As the unit that takes his name increases in respectability, the late writer Arthur Koestler's own reputation has become tarnished – it is claimed that he raped and beat women. In response, and in light of the fact that women's groups threatened to deface it, his bronze bust has been removed from public display and is now in the library.
I ask Watt whether she feels uncomfortable with it. "No," she replies. "I can separate his biography from the parapsychology. And he's paying my salary. Whether or not you like some of his views, we are benefiting academically from his bequest."

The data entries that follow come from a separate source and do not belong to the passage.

Lemma subtitleTrack_prefers_witness :
  exists before t after,
    [ {| Net.url := u "a"; Net.ext := u "vtt" |};
      {| Net.url := u "b"; Net.ext := u "srv3" |};
      {| Net.url := u "c"; Net.ext := u "srv1" |} ] = before ++ t :: after
    /\ Net.subtitleTrack
         [ {| Net.url := u "a"; Net.ext := u "vtt" |};
           {| Net.url := u "b"; Net.ext := u "srv3" |};
           {| Net.url := u "c"; Net.ext := u "srv1" |} ] = Some t
    /\ (forall s, In s [ {| Net.url := u "a"; Net.ext := u "vtt" |};
                         {| Net.url := u "b"; Net.ext := u "srv3" |};
                         {| Net.url := u "c"; Net.ext := u "srv1" |} ] ->
          extRank t <= extRank s)
    /\ (forall s, In s before -> extRank t < 4 -> extRank s <> extRank t)
    /\ (extRank t = 4 -> before = []).
Proof.
  apply (subtitleTrack_prefers
           [ {| Net.url := u "a"; Net.ext := u "vtt" |};
             {| Net.url := u "b"; Net.ext := u "srv3" |};
             {| Net.url := u "c"; Net.ext := u "srv1" |} ]).
  discriminate.
Defined.

Lemma lookup_In key obj v : Net.lookup key obj = Some v -> In v (map snd obj).
Proof.
  induction obj as [|[k w] obj IH]; [discriminate|]. cbn [Net.lookup map snd].
  destruct (str_eqb k key); [intros H; inversion H; now left | intros H; right; auto].
Qed.
(** Turns boolean tests in hypotheses and goal into propositions. *)
Create Rewrite HintDb relay_bool.
Create HintDb relay.
Create Rewrite HintDb relay_db.
#[export] Hint Rewrite andb_true_iff orb_true_iff negb_true_iff negb_false_iff
  andb_false_iff orb_false_iff Z.leb_le Z.ltb_lt Z.eqb_eq Z.leb_gt Z.ltb_ge
  Z.eqb_neq bool_decide_eq_true bool_decide_eq_false : relay_bool.

Ltac bool_to_prop := autorewrite with relay_bool in *.

(** Decomposes a successful run, statement by statement. *)
Ltac run_inv :=
  repeat match goal with
  | H : transaction _ _ = (Ok _, _) |- _ =>
      apply (proj1 (transaction_ok _ _ _ _)) in H
  | H : (_ ≫= _) _ = (Ok _, _) |- _ =>
      apply bind_ok in H; destruct H as (? & ? & ? & H)
  | H : mret _ _ = (Ok _, _) |- _ => apply ret_ok in H; destruct H as [? ?]; subst
  | H : fail _ _ = (Ok _, _) |- _ => apply fail_ok in H; destruct H
  | H : begin _ = (Ok _, _) |- _ => apply query_ok in H; destruct H as (_ & ? & ? & ?)
  | H : commit _ = (Ok _, _) |- _ => apply query_ok in H; destruct H as (_ & ? & ? & ?)
  | H : query _ _ = (Ok _, _) |- _ => apply query_ok in H; destruct H as (? & ? & ? & ?)
  | H : query_row _ _ _ = (Ok _, _) |- _ =>
      apply query_row_ok in H; destruct H as (? & ? & ? & ?)
  | H : update _ _ = (Ok _, _) |- _ => apply update_ok in H; destruct H as (? & ? & ?)
  | H : exec _ _ = (Ok _, _) |- _ => apply exec_ok in H; destruct H as (? & ? & ?)
  end.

Koestler committed suicide in 1983, together with his third wife Cynthia, and they bequeathed their entire estate for the establishment of a chair in parapsychology at a British university. Apparently, his interest in the subject began when, circa 1915, a can of beans exploded inexplicably and knocked him senseless.
Very few establishments bid for his money. The potential damage to their credibility was too great a risk. But Edinburgh University was keen, so in 1985 the Koestler chair was filled by Professor Robert Morris, who held the position until his death in 2004. Since then, the KPU has shrunk in size and doesn't have the funding to take on the many students who want to do a PhD there. There is massive public interest in the subject area, fuelled in part by the popularity of Most Haunted and other television shows which purport to investigate the paranormal.
"Oh, I can't bear watching those," Watt shudders. "I got a phone call asking would I take part in this programme called I'm Famous And I'm Frightened. But I've only got so many hours in the day, and I'm not going to spend them sitting in a dark room waiting for ghosts."